*Required work:* Once the line containing "apply filter_In. split;" is found in the data below, output that line and every line after it through the last, unchanged and with nothing else.

Stored entries
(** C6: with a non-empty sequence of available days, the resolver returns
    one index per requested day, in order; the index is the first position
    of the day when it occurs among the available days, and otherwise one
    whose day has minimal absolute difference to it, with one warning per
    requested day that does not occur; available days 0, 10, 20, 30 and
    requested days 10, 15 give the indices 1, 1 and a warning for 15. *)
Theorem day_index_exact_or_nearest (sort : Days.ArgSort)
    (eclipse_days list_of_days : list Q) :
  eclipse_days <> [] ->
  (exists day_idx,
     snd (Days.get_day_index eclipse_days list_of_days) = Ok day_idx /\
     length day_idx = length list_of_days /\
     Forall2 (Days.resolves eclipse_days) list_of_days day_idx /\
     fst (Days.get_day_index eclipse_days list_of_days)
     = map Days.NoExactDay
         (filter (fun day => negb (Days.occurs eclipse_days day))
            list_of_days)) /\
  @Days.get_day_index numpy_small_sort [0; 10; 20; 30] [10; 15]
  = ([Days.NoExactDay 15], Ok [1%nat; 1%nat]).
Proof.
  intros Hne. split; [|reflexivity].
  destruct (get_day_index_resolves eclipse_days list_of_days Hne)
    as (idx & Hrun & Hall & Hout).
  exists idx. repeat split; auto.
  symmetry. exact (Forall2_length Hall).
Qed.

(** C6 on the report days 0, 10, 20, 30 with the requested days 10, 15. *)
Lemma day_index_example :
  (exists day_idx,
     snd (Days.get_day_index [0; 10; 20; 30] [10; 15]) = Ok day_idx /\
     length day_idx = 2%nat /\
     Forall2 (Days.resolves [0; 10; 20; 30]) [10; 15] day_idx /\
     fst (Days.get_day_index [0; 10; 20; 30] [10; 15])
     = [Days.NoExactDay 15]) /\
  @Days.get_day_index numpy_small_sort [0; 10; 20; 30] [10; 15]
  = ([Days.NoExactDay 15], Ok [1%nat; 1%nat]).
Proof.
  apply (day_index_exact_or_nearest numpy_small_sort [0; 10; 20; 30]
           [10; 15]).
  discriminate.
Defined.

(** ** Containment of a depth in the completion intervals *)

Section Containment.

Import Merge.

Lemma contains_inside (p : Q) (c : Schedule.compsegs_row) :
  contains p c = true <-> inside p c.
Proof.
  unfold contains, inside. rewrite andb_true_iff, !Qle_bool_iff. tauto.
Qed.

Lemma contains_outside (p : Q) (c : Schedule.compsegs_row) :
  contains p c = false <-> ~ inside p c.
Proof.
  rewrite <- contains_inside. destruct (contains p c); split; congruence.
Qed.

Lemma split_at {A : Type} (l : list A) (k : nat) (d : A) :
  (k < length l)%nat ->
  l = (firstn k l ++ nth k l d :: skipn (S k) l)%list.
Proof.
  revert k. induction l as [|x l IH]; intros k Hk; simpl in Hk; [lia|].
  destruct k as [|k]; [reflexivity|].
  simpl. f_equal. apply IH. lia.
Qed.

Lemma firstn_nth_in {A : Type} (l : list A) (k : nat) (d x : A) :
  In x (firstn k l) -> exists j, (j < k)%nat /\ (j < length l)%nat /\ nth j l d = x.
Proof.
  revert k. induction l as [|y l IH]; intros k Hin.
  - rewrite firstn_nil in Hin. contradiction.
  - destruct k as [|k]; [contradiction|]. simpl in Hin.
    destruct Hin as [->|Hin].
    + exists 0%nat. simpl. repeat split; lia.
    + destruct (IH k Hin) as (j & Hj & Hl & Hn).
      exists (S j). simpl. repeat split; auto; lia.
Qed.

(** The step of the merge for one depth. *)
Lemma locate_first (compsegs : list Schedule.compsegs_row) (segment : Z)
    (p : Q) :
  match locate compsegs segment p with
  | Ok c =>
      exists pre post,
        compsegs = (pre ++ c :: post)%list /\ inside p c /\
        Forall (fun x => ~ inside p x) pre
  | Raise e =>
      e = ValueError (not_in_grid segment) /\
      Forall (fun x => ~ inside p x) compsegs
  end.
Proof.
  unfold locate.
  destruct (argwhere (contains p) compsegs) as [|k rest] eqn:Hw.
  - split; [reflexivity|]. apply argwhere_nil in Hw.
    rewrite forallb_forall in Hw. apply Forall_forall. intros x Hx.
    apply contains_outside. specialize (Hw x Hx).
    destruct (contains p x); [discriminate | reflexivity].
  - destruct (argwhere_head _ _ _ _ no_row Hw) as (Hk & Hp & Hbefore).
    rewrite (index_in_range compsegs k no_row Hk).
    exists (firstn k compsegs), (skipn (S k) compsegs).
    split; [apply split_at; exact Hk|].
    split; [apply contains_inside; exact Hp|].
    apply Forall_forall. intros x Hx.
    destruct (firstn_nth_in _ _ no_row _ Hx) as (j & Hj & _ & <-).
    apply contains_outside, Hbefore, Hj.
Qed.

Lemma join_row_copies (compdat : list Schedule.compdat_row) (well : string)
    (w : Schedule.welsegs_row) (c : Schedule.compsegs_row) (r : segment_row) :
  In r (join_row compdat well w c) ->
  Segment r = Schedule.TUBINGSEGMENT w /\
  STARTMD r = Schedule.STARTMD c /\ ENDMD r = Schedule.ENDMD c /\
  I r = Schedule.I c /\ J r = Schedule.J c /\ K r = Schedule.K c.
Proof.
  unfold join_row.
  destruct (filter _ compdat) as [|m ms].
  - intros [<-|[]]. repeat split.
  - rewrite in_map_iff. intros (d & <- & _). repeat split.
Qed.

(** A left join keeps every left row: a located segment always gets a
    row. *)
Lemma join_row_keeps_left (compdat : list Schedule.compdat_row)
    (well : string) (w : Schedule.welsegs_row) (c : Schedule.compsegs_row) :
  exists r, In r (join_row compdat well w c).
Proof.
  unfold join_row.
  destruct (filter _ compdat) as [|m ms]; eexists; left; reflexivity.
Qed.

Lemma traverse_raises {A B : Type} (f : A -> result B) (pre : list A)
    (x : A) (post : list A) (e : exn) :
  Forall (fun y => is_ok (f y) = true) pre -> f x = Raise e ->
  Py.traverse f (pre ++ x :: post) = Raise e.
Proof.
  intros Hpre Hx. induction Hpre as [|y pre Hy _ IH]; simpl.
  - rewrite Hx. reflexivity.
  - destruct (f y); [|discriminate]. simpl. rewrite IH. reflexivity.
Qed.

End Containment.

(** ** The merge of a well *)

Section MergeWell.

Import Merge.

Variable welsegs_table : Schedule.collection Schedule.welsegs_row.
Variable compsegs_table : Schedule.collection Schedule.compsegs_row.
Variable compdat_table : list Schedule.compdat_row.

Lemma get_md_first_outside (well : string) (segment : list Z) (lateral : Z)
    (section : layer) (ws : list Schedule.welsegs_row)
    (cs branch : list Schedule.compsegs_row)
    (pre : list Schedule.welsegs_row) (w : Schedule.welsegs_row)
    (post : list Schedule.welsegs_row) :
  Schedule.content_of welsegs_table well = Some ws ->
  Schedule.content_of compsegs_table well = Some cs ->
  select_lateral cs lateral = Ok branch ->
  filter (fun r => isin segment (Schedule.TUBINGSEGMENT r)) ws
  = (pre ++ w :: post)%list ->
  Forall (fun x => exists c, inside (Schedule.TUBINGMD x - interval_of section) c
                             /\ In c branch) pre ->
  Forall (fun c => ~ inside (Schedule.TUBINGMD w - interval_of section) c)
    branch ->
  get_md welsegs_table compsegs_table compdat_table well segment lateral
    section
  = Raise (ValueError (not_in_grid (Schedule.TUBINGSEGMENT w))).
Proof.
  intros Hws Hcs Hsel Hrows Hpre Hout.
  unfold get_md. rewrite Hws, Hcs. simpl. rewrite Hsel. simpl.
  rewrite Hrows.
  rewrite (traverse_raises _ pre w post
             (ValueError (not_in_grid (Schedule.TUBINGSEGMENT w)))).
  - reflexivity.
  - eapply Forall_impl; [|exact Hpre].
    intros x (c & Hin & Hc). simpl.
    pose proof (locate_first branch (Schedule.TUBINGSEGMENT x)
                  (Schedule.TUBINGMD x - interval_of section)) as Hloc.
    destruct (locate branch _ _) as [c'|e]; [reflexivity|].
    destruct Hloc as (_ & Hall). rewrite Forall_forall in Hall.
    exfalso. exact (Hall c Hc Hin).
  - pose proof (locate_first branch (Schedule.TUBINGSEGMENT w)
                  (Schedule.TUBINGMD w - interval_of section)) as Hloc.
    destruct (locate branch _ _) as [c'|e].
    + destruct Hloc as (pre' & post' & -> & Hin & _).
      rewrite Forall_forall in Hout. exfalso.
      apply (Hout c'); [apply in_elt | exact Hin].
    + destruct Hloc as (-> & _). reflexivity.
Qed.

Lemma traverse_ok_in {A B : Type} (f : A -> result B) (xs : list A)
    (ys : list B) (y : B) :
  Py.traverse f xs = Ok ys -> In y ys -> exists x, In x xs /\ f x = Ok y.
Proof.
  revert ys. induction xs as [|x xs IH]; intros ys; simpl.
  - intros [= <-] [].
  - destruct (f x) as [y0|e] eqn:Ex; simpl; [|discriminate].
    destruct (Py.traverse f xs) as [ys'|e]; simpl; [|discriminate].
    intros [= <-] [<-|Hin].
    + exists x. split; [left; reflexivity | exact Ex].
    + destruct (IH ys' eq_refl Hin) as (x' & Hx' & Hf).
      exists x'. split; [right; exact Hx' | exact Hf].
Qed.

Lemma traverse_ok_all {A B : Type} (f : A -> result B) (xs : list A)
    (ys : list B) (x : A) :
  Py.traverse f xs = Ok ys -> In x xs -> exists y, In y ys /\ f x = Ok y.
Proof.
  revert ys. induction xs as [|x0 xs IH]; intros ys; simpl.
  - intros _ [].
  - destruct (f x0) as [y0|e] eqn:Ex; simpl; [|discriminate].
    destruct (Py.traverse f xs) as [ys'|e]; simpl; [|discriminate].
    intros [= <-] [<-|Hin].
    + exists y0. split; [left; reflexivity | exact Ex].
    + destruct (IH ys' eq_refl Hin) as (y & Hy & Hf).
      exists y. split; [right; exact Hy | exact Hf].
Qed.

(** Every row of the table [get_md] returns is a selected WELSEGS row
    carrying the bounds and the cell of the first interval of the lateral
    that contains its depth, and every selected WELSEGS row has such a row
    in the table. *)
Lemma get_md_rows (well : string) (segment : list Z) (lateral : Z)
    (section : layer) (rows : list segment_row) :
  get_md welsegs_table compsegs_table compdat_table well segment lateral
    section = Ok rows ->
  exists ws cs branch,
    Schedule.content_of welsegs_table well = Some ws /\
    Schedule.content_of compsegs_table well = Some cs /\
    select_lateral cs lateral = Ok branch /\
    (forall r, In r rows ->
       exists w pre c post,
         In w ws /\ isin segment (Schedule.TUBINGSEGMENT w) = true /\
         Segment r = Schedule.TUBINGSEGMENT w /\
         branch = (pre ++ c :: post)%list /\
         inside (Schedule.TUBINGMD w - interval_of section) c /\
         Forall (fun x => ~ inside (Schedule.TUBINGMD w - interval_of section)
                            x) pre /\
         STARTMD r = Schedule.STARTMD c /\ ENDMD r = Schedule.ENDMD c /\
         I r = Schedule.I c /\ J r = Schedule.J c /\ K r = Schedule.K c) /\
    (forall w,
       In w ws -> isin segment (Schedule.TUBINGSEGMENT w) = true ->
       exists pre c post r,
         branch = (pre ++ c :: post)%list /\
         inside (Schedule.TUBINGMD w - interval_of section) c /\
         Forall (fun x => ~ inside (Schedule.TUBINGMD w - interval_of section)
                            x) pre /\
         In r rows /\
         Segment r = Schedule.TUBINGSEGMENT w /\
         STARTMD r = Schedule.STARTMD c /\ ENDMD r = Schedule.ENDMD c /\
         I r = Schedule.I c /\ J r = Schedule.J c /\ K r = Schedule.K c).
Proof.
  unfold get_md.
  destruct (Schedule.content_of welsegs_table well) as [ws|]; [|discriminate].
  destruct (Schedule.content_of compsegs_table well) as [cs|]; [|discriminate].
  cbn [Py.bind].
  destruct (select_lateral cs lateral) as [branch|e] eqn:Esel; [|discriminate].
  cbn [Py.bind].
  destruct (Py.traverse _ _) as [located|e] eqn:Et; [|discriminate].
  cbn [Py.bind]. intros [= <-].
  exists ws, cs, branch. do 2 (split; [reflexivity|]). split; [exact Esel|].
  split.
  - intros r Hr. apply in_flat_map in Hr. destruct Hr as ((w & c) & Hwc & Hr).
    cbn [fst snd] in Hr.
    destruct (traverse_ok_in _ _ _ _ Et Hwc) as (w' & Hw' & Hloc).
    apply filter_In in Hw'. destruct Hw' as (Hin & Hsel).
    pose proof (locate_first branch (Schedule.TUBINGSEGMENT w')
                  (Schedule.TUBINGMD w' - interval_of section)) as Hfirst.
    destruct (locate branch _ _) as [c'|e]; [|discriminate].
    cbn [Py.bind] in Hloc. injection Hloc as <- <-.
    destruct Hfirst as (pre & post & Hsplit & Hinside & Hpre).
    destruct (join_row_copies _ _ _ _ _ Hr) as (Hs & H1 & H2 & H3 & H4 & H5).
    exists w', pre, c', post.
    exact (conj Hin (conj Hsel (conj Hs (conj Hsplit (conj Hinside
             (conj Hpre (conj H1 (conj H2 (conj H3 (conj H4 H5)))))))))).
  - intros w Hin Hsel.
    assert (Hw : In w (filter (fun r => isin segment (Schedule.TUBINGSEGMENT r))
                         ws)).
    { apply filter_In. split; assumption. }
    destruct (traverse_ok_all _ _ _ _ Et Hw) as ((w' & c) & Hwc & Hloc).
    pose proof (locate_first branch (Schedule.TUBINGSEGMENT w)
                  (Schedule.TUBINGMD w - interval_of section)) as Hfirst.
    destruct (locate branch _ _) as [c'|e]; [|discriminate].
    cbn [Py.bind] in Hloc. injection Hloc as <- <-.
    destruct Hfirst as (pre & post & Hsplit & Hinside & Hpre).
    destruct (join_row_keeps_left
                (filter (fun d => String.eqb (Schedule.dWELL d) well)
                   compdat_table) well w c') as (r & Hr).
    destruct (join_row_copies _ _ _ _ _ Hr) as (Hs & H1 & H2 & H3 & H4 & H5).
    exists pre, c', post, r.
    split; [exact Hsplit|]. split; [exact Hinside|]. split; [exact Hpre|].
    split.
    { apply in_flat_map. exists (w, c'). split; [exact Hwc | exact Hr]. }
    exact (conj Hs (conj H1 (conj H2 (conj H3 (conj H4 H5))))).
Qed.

*Solution below:*
    { apply filter_In. split; assumption. }
    destruct (traverse_ok_all _ _ _ _ Et Hw) as ((w' & c) & Hwc & Hloc).
    pose proof (locate_first branch (Schedule.TUBINGSEGMENT w)
                  (Schedule.TUBINGMD w - interval_of section)) as Hfirst.
    destruct (locate branch _ _) as [c'|e]; [|discriminate].
    cbn [Py.bind] in Hloc. injection Hloc as <- <-.
    destruct Hfirst as (pre & post & Hsplit & Hinside & Hpre).
    destruct (join_row_keeps_left
                (filter (fun d => String.eqb (Schedule.dWELL d) well)
                   compdat_table) well w c') as (r & Hr).
    destruct (join_row_copies _ _ _ _ _ Hr) as (Hs & H1 & H2 & H3 & H4 & H5).
    exists pre, c', post, r.
    split; [exact Hsplit|]. split; [exact Hinside|]. split; [exact Hpre|].
    split.
    { apply in_flat_map. exists (w, c'). split; [exact Hwc | exact Hr]. }
    exact (conj Hs (conj H1 (conj H2 (conj H3 (conj H4 H5))))).
Qed.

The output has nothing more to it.